*** Supplied material ***

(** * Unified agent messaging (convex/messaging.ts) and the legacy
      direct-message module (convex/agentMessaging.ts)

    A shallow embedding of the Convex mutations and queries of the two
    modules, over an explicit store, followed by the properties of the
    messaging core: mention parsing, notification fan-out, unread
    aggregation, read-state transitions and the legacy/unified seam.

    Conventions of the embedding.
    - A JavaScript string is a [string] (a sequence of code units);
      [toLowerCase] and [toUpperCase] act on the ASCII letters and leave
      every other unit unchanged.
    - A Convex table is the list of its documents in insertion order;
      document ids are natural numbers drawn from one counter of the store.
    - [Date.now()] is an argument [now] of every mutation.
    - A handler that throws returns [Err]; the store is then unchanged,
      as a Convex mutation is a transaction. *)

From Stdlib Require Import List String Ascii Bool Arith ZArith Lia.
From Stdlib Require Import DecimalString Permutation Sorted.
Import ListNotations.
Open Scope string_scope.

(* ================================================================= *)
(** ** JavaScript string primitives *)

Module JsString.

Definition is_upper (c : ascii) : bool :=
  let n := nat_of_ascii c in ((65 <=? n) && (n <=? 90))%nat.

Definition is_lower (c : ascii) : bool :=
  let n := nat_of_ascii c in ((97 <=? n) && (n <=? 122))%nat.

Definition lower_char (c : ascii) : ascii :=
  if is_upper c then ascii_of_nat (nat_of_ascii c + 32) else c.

*** End of Supplied material ***
*** Supplied material ***

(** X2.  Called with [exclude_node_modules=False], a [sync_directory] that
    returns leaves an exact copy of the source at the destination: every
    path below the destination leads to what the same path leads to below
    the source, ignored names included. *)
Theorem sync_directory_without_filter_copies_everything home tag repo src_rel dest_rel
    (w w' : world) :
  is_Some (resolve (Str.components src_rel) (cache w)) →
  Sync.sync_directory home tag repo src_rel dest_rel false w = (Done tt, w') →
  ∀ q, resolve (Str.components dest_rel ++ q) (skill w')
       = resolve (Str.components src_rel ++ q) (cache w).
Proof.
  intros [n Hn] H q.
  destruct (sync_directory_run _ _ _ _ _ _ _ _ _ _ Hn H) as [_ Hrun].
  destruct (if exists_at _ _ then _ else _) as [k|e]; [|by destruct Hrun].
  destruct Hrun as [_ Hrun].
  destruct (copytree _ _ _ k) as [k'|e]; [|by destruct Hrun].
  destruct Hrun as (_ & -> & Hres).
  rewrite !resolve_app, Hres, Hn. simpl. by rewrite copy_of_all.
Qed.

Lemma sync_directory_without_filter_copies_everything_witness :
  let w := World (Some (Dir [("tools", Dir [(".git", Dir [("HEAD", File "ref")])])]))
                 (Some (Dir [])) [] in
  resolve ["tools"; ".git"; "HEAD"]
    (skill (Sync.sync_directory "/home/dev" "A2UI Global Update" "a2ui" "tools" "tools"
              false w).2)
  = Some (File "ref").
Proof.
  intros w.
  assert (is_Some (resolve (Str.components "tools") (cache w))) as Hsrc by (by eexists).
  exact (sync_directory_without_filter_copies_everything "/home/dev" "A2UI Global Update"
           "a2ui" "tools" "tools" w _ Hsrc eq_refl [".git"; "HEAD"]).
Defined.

*** End of Supplied material ***

What is needed is each line of the entries that contains the word "returns".

### Answer section
    - A handler that throws returns [Err]; the store is then unchanged,
    returns leaves an exact copy of the source at the destination: every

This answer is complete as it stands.